Higher CNS penetration-effectiveness of long-term combination antiretroviral therapy is associated with better HIV-1 viral suppression in cerebrospinal fluid

• Published in: Journal of acquired immune deficiency syndromes (1999) Vol. 62; no. 1; p. 28
• Main Authors: Cusini, Alexia, Vernazza, Pietro L, Yerly, Sabine, Decosterd, Laurent A, Ledergerber, Bruno, Fux, Christoph A, Rohrbach, Janine, Widmer, Nicolas, Hirschel, Bernhard, Gaudenz, Roman, Cavassini, Matthias, Klimkait, Thomas, Zenger, Franziska, Gutmann, Chistine, Opravil, Milos, Günthard, Huldyrich F
• Format: Journal Article
• Language: English
• Published: United States 01.01.2013
• Subjects: Adult; Anti-Retroviral Agents - administration & dosage; Anti-Retroviral Agents - pharmacokinetics; Antiretroviral Therapy, Highly Active - methods; Atazanavir Sulfate; Benzoxazines - administration & dosage; Benzoxazines - pharmacokinetics; Cerebrospinal Fluid - chemistry; Cerebrospinal Fluid - virology; Female; HIV Infections - drug therapy; HIV Infections - virology; HIV-1 - isolation & purification; Humans; Lopinavir - administration & dosage; Lopinavir - pharmacokinetics; Male; Middle Aged; Oligopeptides - administration & dosage; Oligopeptides - pharmacokinetics; Plasma - chemistry; Plasma - virology; Pyridines - administration & dosage; Pyridines - pharmacokinetics; RNA, Viral - cerebrospinal fluid; Treatment Outcome; Viral Load
• ISSN: 1944-7884
• DOI: 10.1097/QAI.0b013e318274e2b0

To determine HIV-1 RNA in cerebrospinal fluid (CSF) of successfully treated patients and to evaluate if combination antiretroviral treatments with higher central nervous system penetration-effectiveness (CPE) achieve better CSF viral suppression.
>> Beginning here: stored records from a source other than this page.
(** * ServiceNow-style ITSM client: SLA dashboard, workload table, password reset

    A shallow embedding of the derived-data logic of the React components
    [SLADashboard] (frontend/src/components/SLADashboard.js),
    [AssignmentGroups] and [PasswordResetForm], together with the SLA
    evaluation and aggregation service that the dashboards call over HTTP.

    Conventions.
    - A JSON numeric field is a number, [null], or absent ([undefined]).
      Minute counts and identifiers are integers ([Z]); workload figures are
      ratios and are kept as exact rationals ([Q]), with [NaN] added where the
      source can produce it.
    - Strings are ASCII strings; [toLowerCase] and [trim] are the ASCII
      fragments of the JavaScript methods.
    - The component state holds the contents of its arrays; [filterData] is
      also given on a store of arrays, where "returns the same array" and
      "leaves the array unchanged" can be told apart. *)

From Stdlib Require Import ZArith QArith Qminmax Bool Ascii String DecimalString Lia.
From Stdlib Require DecimalPos DecimalZ.
From stdpp Require Import base gmap list strings sorting.

Local Open Scope Z_scope.

(** ** JavaScript primitives used by the components *)
Module JS.

(** [Number.prototype.toString] on an integer. *)
Definition numberToString (n : Z) : string :=
  NilZero.string_of_int (Z.to_int n).

(** A string is truthy unless it is empty. *)
Definition truthyString (s : string) : bool := negb (String.eqb s "").

Definition lowerAscii (c : ascii) : ascii :=
  let n := nat_of_ascii c in
  if ((65 <=? n)%nat && (n <=? 90)%nat)%bool then ascii_of_nat (n + 32) else c.

(** [String.prototype.toLowerCase] on text of the ASCII range, where it
    works character by character; characters outside that range are left as
    they are (JavaScript applies the Unicode mappings there, some of which
    depend on the neighbouring characters). *)
Fixpoint toLowerCase (s : string) : string :=
  match s with
  | EmptyString => EmptyString
  | String c r => String (lowerAscii c) (toLowerCase r)
  end.

(** [s.includes(sub)]: [sub] occurs at some position of [s]. *)
Fixpoint includes (s sub : string) : bool :=
  (String.prefix sub s ||
   match s with
   | EmptyString => false
   | String _ r => includes r sub
   end)%bool.

Definition isSpace (c : ascii) : bool :=
  let n := nat_of_ascii c in
  ((n =? 32)%nat || ((9 <=? n)%nat && (n <=? 13)%nat))%bool.

Fixpoint trimStart (s : string) : string :=
  match s with
  | EmptyString => EmptyString
  | String c r => if isSpace c then trimStart r else s
  end.

Fixpoint trimEnd (s : string) : string :=
  match s with
  | EmptyString => EmptyString
  | String c r =>
      match trimEnd r with
      | EmptyString => if isSpace c then EmptyString else String c EmptyString
      | r' => String c r'
      end
  end.

Definition trim (s : string) : string := trimEnd (trimStart s).

(** A JSON field holding a string or a number (ticket numbers and ids). *)
Inductive value :=
| VUndefined
| VNull
| VNum (n : Z)
| VStr (s : string).

Definition truthy (v : value) : bool :=
  match v with
  | VUndefined | VNull => false
  | VNum n => negb (n =? 0)
  | VStr s => truthyString s
  end.

(** [a || b] *)
Definition or (a b : value) : value := if truthy a then a else b.

(** [v.toString()]; the callers guard with [|| ''], so the receiver is
    never [undefined] or [null] (where the method call would throw). *)
Definition toString (v : value) : string :=
  match v with
  | VNum n => numberToString n
  | VStr s => s
  | VUndefined | VNull => ""
  end.

(** A JSON numeric field. *)
Inductive numfield :=
| NUndefined
| NNull
| NNum (n : Z).

Definition truthyNum (v : numfield) : bool :=
  match v with
  | NNum n => negb (n =? 0)
  | _ => false
  end.

Definition orNum (a b : numfield) : numfield := if truthyNum a then a else b.

(** [a || b] on optional strings ([None] is an absent or null field). *)
Definition orStr (a : option string) (b : string) : string :=
  match a with
  | Some s => if truthyString s then s else b
  | None => b
  end.

Fixpoint lastChar (s : string) : option ascii :=
  match s with
  | EmptyString => None
  | String c r => match lastChar r with Some d => Some d | None => Some c end
  end.

End JS.

(** ** SLADashboard.js *)
Module SLADashboard.
Import JS.

(** One row of the breach or warning listing, with the alternative field
    names the component tolerates. *)
Record Entry := {
  ticket_id : value;
  id : value;
  ticket_number : value;
  title : option string;
  short_description : option string;
  priority : option string;
  overdue_minutes : numfield;
  time_remaining_minutes : numfield;
  minutes_remaining : numfield;
}.

(** Body of a listing response: a bare array, or an object whose
    [breaches] / [warnings] member may be missing. *)
Inductive Body :=
| BArray (items : list Entry)
| BObject (breachesField warningsField : option (list Entry)).

Record Response := { ok : bool; json : Body }.

Record State := {
  breaches : list Entry;
  warnings : list Entry;
  loading : bool;
  error : option string;
  searchTerm : string;
}.

(** [useState] initial values. *)
Definition initialState : State :=
  {| breaches := []; warnings := []; loading := true; error := None;
     searchTerm := "" |}.

(** [Array.isArray(d) ? d : d.breaches || []] *)
Definition breachesOf (b : Body) : list Entry :=
  match b with
  | BArray l => l
  | BObject (Some l) _ => l
  | BObject None _ => []
  end.

Definition warningsOf (b : Body) : list Entry :=
  match b with
  | BArray l => l
  | BObject _ (Some l) => l
  | BObject _ None => []
  end.

(** [fetchSLAData], given the two responses that arrived, for bodies that
    were read as an array or an object; the paths through [catch] that a
    rejected request, an unreadable body or a [null] body take are in
    [SLADashboardFetch.fetchSLADataFrom] below. *)
Definition fetchSLAData (st : State) (breachesRes warningsRes : Response) : State :=
  if (negb (ok breachesRes) || negb (ok warningsRes))%bool then
    {| breaches := breaches st; warnings := warnings st; loading := false;
       error := Some "Failed to fetch SLA data"; searchTerm := searchTerm st |}
  else
    {| breaches := breachesOf (json breachesRes);
       warnings := warningsOf (json warningsRes);
       loading := false; error := None; searchTerm := searchTerm st |}.

(** The "Compliance Rate" card. *)
Definition complianceRate (st : State) : string :=
  if (length (breaches st) =? 0)%nat then "100%" else "N/A".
Viral loads (VLs) and drug concentrations of lopinavir, atazanavir, and efavirenz were measured in plasma and CSF. The CPE was calculated using 2 different methods. The authors analyzed 87 CSF samples of 60 patients. In 4 CSF samples, HIV-1 RNA was detectable with 43-82 copies per milliliter. Median CPE in patients with detectable CSF VL was significantly lower compared with individuals with undetectable VL: CPE of 1.0 (range, 1.0-1.5) versus 2.3 (range, 1.0-3.5) using the method of 2008 (P = 0.011) and CPE of 6 (range, 6-8) versus 8 (range, 5-12) using the method of 2010 (P = 0.022). The extrapolated CSF trough levels for atazanavir (n = 12) were clearly above the 50% inhibitory concentration (IC50) in only 25% of samples; both patients on atazanavir/ritonavir with detectable CSF HIV-1 RNA had trough levels in the range of the presumed IC50. The extrapolated CSF trough level for lopinavir (n = 42) and efavirenz (n = 18) were above the IC50 in 98% and 78%, respectively, of samples, including the patients with detectable CSF HIV-1 RNA. This study suggests that treatment regimens with high intracerebral efficacy reflected by a high CPE score are essential to achieve CSF HIV-1 RNA suppression. The CPE score including all drug components was a better predictor for treatment failure in the CSF than the sole concentrations of protease inhibitor or nonnucleoside reverse transcriptase inhibitor in plasma or CSF.